US-katholische Führungspersonen kritisieren Abschnitt 604 des CLARITY Act wegen Bedenken bezüglich Menschenhandels
80 katholische Führungspersonen und Anti-Menschenhandels-Aktivisten in den USA haben Abschnitt 604 des CLARITY Act kritisiert und argumentiert, dass er die Überwachung illegaler Finanzströme behindern und Schwachstellen für transnationale kriminelle Gruppen schaffen würde.
Eine Gruppe von 80 katholischen Führungspersonen und Anti-Menschenhandels-Aktivisten in den USA hat sich öffentlich gegen Abschnitt 604 des vorgeschlagenen CLARITY Act ausgesprochen, einem umfassenden Regulierungsgesetz für Kryptomärkte.
Laut der Gruppe würde die Bestimmung die Bemühungen zur Überwachung illegaler Finanzaktivitäten erschweren und ausnutzbare Schlupflöcher schaffen, die transnationale kriminelle Organisationen nutzen könnten, um Gelder unentdeckt zu transferieren.

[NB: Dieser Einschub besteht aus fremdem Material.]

(* ===== verification/MemoryReader.v ===== *)
(** * sinks/memory_reader.go: the read side of the memory sink

    [None] results stand for the runtime panic of a slice index out of range
    (a limit below one). *)
From S2P Require Import Prelude GoLib Record SearchQL Predicate SearchSQL MemorySink Inspect.

Open Scope string_scope.

(** ** Orphan events against a query *)

Definition matchOrphanString (s : string) (t : Term) : bool :=
  match t_Wildcard t with
  | WildcardPrefix => HasPrefix s (t_Value t)
  | WildcardSubstring => Contains s (t_Value t)
  | WildcardNone => String.eqb s (t_Value t)
  end.

(** The pairs are (matched, applies). *)
Definition evaluateOrphanCommonTerm (t : Term) (service correlationID : string) : bool * bool :=
  match t_Field t with
  | FieldService => (matchOrphanString service t, true)
  | FieldCorrelationID => (String.eqb correlationID (t_Value t), true)
  | _ => (false, false)
  end.

Definition statusClass (s : option Z) : Z :=
  match s with
  | None => 0
  | Some v =>
      if (200 <=? v) && (v <? 300) then 2
      else if (300 <=? v) && (v <? 400) then 3
      else if (400 <=? v) && (v <? 500) then 4
      else if (500 <=? v) && (v <? 600) then 5
      else 0
  end%Z.

Section Reader.
Context `{Unicode} `{MapRange}.

Definition evaluateOrphanResponseTerm (t : Term) (ev : ResponseEvent) : bool * bool :=
  match t_Field t with
  | FieldFree => (MatchFreeformResponseEvent t ev, true)
  | FieldStatus =>
      match t_StatusFilter t with
      | None => (false, false)
      | Some sf =>
          if negb (Z.eqb (sf_Exact sf) 0) then (Z.eqb (re_Status ev) (sf_Exact sf), true)
          else let '(lo, hi) := ClassRange sf in
               (((lo <=? re_Status ev) && (re_Status ev <=? hi))%Z, true)
      end
  | FieldHeaders => (HeadersAny (re_Headers ev) (t_Value t), true)
  | FieldHeader => (HeaderValueContains (re_Headers ev) (t_HeaderName t) (t_Value t), true)
  | _ => evaluateOrphanCommonTerm t (re_Service ev) (re_CorrelationID ev)
  end.

Definition evaluateOutboundOrphanTerm (t : Term) (ev : OutboundEvent) : bool * bool :=
  match t_Field t with
  | FieldFree => (MatchFreeformOutboundEvent t ev, true)
  | FieldHeaders =>
      if HeadersAny (oq_Headers (oe_Request ev)) (t_Value t) then (true, true)
      else match oe_Response ev with
           | Some resp => (HeadersAny (os_Headers resp) (t_Value t), true)
           | None => (false, true)
           end
  | FieldHeader =>
      if HeaderValueContains (oq_Headers (oe_Request ev)) (t_HeaderName t) (t_Value t) then (true, true)
      else match oe_Response ev with
           | Some resp => (HeaderValueContains (os_Headers resp) (t_HeaderName t) (t_Value t), true)
           | None => (false, true)
           end
  | _ => evaluateOrphanCommonTerm t (oe_Service ev) (oe_CorrelationID ev)
  end.

Fixpoint match_response_terms (ts : list Term) (ev : ResponseEvent) : bool :=
  match ts with
  | [] => true
  | t :: ts' =>
      let '(matched, applies) := evaluateOrphanResponseTerm t ev in
      if negb applies then match_response_terms ts' ev
      else let matched := if t_Negated t then negb matched else matched in
           if negb matched then false else match_response_terms ts' ev
  end.
Definition matchOrphanResponse (q : Query) (ev : ResponseEvent) : bool :=
  match_response_terms (q_Terms q) ev.

Fixpoint match_outbound_terms (ts : list Term) (ev : OutboundEvent) : bool :=
  match ts with
  | [] => true
  | t :: ts' =>
      if decide (t_Field t = FieldStatus) then false else
      let '(matched, applies) := evaluateOutboundOrphanTerm t ev in
      if negb applies then match_outbound_terms ts' ev
      else let matched := if t_Negated t then negb matched else matched in
           if negb matched then false else match_outbound_terms ts' ev
  end.
Definition matchOrphanOutbound (q : Query) (ev : OutboundEvent) : bool :=
  match_outbound_terms (q_Terms q) ev.

(** ** ReadRoots *)

(** [eventCounts]: response and outbound events per correlation id. *)
Definition event_counts (all : list CRecord) : gmap string nat :=
  fold_left (fun m r =>
    match r with
    | RRequest _ => m
    | _ => <[RecordCorrelationID r := S (default 0 (m !! RecordCorrelationID r))]> m
    end) all ∅.

(** The two temporal [continue]s at the head of both loops. *)
Definition in_window (q : InspectQuery) (ts : time) : bool :=
  match iq_Since q with Some since => negb (Before ts since) | None => true end &&
  match iq_Until q with Some til => Before ts til | None => true end.

(** The body of the emit loop: the row appended for a record, if any. *)
Definition root_row (q : InspectQuery) (includeOrphans : bool) (matchRequest : CapturedRequest -> bool)
    (requestCorrs : gset string) (eventCounts : gmap string nat) (r : CRecord) : option RootRow :=
  if negb (in_window q (RecordTimestamp r)) then None else
  match r with
  | RRequest v =>
      if negb (matchRequest v) then None else
      let ec := default 0 (eventCounts !! cr_CorrelationID v) in
      let he := (0 <? ec)%nat in
      Some (mkRootRow (cr_ID v) "request" (cr_Timestamp v) (cr_Service v) (cr_Method v) (cr_Path v)
              (cr_CorrelationID v) (cr_SourceIP v) (Some ec) (Some he) None)
  | RResponse v =>
      if negb includeOrphans then None else
      if bool_decide (re_CorrelationID v ∈ requestCorrs) then None else
      if negb (matchOrphanResponse (iq_Query q) v) then None else
      Some (mkRootRow (re_ID v) "orphan_response" (re_Timestamp v) (re_Service v) "" ""
              (re_CorrelationID v) "" None None (Some (re_Status v)))
  | ROutbound v =>
      if negb includeOrphans then None else
      if bool_decide (oe_CorrelationID v ∈ requestCorrs) then None else
      if negb (matchOrphanOutbound (iq_Query q) v) then None else
      Some (mkRootRow (oe_ID v) "orphan_outbound" (oe_Timestamp v) (oe_Service v) "" ""
              (oe_CorrelationID v) "" None None None)
  end.

Definition candidates (all : list CRecord) (q : InspectQuery) : list RootRow :=
  omap (root_row q (negb (HasRequestOnlyFilter q)) (CompilePredicate (iq_Query q))
          (request_corrs all) (event_counts all)) all.

(** [candidates[:min(limit+1, len)]], the extra row deciding [nextCursor]. *)
Definition cut_page (cands : list RootRow) (limit : Z) : option (list RootRow * option Cursor) :=
  let n := Z.min (wrap_i64 (limit + 1)) (Z.of_nat (length cands)) in
  if (n <? 0)%Z then None else
  let page := take (Z.to_nat n) cands in
  if (Z.of_nat (length page) >? limit)%Z then
    if (limit <? 1)%Z then None else
    last ← page !! Z.to_nat (limit - 1);
    Some (take (Z.to_nat limit) page, Some (cursor_of last))
  else Some (page, None).

Definition ReadRoots (s : MemorySink) (q : InspectQuery) (limit : Z) (cursor : option Cursor)
  : option (list RootRow * option Cursor) :=
  let sorted := SliceStable row_less (candidates (snapshot s) q) in
  cut_page (after_cursor cursor sorted) limit.

(** ** ReadDetail *)

Definition record_less (a b : CRecord) : bool :=
  if negb (Z.eqb (RecordTimestamp a) (RecordTimestamp b)) then Before (RecordTimestamp a) (RecordTimestamp b)
  else str_ltb (RecordID a) (RecordID b).

(** [None] is [ErrNotFound]. *)
Definition ReadDetail (s : MemorySink) (id : string) : option DetailRecord :=
  let all := snapshot s in
  match List.find (fun r => String.eqb (RecordID r) id) all with
  | None => None
  | Some root =>
      let siblings := filter (fun r => RecordID r <> id /\ RecordCorrelationID r = RecordCorrelationID root) all in
      Some (mkDetailRecord root (SliceStable record_less siblings))
  end.

(** ** AggregateRoots *)

Definition bump (cls : Z) (b : HistogramBucket) : HistogramBucket :=
  let '(mkHistogramBucket st s2 s3 s4 s5 o) := b in
  match cls with
  | 2%Z => mkHistogramBucket st (S s2) s3 s4 s5 o
  | 3%Z => mkHistogramBucket st s2 (S s3) s4 s5 o
  | 4%Z => mkHistogramBucket st s2 s3 (S s4) s5 o
  | 5%Z => mkHistogramBucket st s2 s3 s4 (S s5) o
  | _ => mkHistogramBucket st s2 s3 s4 s5 (S o)
  end.

(** [sinceNS], [bucketWidth] and the bucket count when [bucketing] holds;
    division truncates toward zero. *)
Record Bucketing := mkBucketing { bk_since : Z; bk_width : Z; bk_count : Z }.

Definition bucketing (q : InspectQuery) (bucketCount : Z) : option Bucketing :=
  match iq_Since q, iq_Until q with
  | Some since, Some til =>
      if ((bucketCount >? 0)%Z && After til since)%bool then
        let sinceNS := UnixNano since in
        let w := Z.quot (wrap_i64 (UnixNano til - sinceNS)) bucketCount in
        Some (mkBucketing sinceNS (if (w <=? 0)%Z then 1 else w)%Z bucketCount)
      else None
  | _, _ => None
  end.

Definition empty_buckets (b : Bucketing) : list HistogramBucket :=
  (fun i => mkHistogramBucket (Unix0 (wrap_i64 (bk_since b + wrap_i64 (bk_width b * Z.of_nat i)))) 0 0 0 0 0)
    <$> seq 0 (Z.to_nat (bk_count b)).

Definition bucket_index (b : Bucketing) (ts : time) : Z :=
  let idx := Z.quot (wrap_i64 (UnixNano ts - bk_since b)) (bk_width b) in
  let idx := if (idx <? 0)%Z then 0%Z else idx in
  if (idx >=? bk_count b)%Z then (bk_count b - 1)%Z else idx.

Definition tally (b : option Bucketing) (ts : time) (status : option Z)
    (buckets : list HistogramBucket) : list HistogramBucket :=
  match b with
  | None => buckets
  | Some b => alter (bump (statusClass status)) (Z.to_nat (bucket_index b ts)) buckets
  end.

(** The loop body: [total++; tally(...)] on each branch that reaches it. *)
Definition aggregate_step (q : InspectQuery) (includeOrphans : bool) (matchRequest : CapturedRequest -> bool)
    (requestCorrs : gset string) (b : option Bucketing)
    (st : nat * list HistogramBucket) (r : CRecord) : nat * list HistogramBucket :=
  let '(total, buckets) := st in
  let ts := RecordTimestamp r in
  if negb (in_window q ts) then st else
  match r with
  | RRequest v =>
      if negb (matchRequest v) then st else (S total, tally b ts None buckets)
  | RResponse v =>
      if negb includeOrphans then st else
      if bool_decide (re_CorrelationID v ∈ requestCorrs) then st else
      if negb (matchOrphanResponse (iq_Query q) v) then st else
      (S total, tally b ts (Some (re_Status v)) buckets)
  | ROutbound v =>
      if negb includeOrphans then st else
      if bool_decide (oe_CorrelationID v ∈ requestCorrs) then st else
      if negb (matchOrphanOutbound (iq_Query q) v) then st else
      (S total, tally b ts None buckets)
  end.

Definition AggregateRoots (s : MemorySink) (q : InspectQuery) (bucketCount : Z) : Aggregation :=
  let all := snapshot s in
  let b := bucketing q bucketCount in
  let '(total, buckets) :=
    fold_left (aggregate_step q (negb (HasRequestOnlyFilter q)) (CompilePredicate (iq_Query q))
                 (request_corrs all) b) all
      (0, match b with Some b => empty_buckets b | None => [] end) in
  mkAggregation total buckets.

(** ** ServicesSeen and ServiceStats *)

Definition since_ok (since : time) (r : CRecord) : bool :=
  negb (negb (IsZero since) && Before (RecordTimestamp r) since).

Definition seen_step (since : time) (m : gmap string unit) (r : CRecord) : gmap string unit :=
  if negb (since_ok since r) then m else
  let svc := RecordService r in
  if negb (String.eqb svc "") then <[svc := tt]> m else m.

Definition ServicesSeen (s : MemorySink) (since : time) : list string :=
  sort_strings (fst <$> go_range (fold_left (seen_step since) (snapshot s) ∅)).

Definition addStatusClass (st : ServiceStat) (cls : Z) : ServiceStat :=
  let '(mkServiceStat n r l s2 s3 s4 s5 o) := st in
  match statusClass (Some cls) with
  | 2%Z => mkServiceStat n r l (S s2) s3 s4 s5 o
  | 3%Z => mkServiceStat n r l s2 (S s3) s4 s5 o
  | 4%Z => mkServiceStat n r l s2 s3 (S s4) s5 o
  | 5%Z => mkServiceStat n r l s2 s3 s4 (S s5) o
  | _ => mkServiceStat n r l s2 s3 s4 s5 (S o)
  end.

(** One record folded into its service's entry. *)
Definition stat_update (st : ServiceStat) (r : CRecord) : ServiceStat :=
  let ts := RecordTimestamp r in
  let st := if After ts (ss_LastSeen st)
            then mkServiceStat (ss_Name st) (ss_Requests st) ts (ss_S2xx st) (ss_S3xx st) (ss_S4xx st)
                   (ss_S5xx st) (ss_Other st)
            else st in
  match r with
  | RRequest _ => mkServiceStat (ss_Name st) (S (ss_Requests st)) (ss_LastSeen st) (ss_S2xx st)
                    (ss_S3xx st) (ss_S4xx st) (ss_S5xx st) (ss_Other st)
  | RResponse rec => addStatusClass st (re_Status rec)
  | ROutbound _ => st
  end.

Definition new_stat (svc : string) : ServiceStat := mkServiceStat svc 0 time_zero 0 0 0 0 0.

Definition stat_step (since : time) (stats : gmap string ServiceStat) (r : CRecord) : gmap string ServiceStat :=
  if negb (since_ok since r) then stats else
  let svc := RecordService r in
  if String.eqb svc "" then stats else
  <[svc := stat_update (default (new_stat svc) (stats !! svc)) r]> stats.

Definition ServiceStats (s : MemorySink) (since : time) : list ServiceStat :=
  let stats := fold_left (stat_step since) (snapshot s) ∅ in
  (** [sort.Slice] is not stable, but the names are distinct keys *)
  SliceStable (fun a b => str_ltb (ss_Name a) (ss_Name b)) (snd <$> go_range stats).

End Reader.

Die Kritik fügt dem CLARITY Act eine weitere Debattenebene hinzu, der darauf abzielt, klarere Regeln für digitale Vermögensmärkte zu schaffen, aber auf Widerstand verschiedener Interessengruppen gestoßen ist, die Bedenken hinsichtlich Privatsphäre, Durchsetzung und unbeabsichtigter Folgen haben.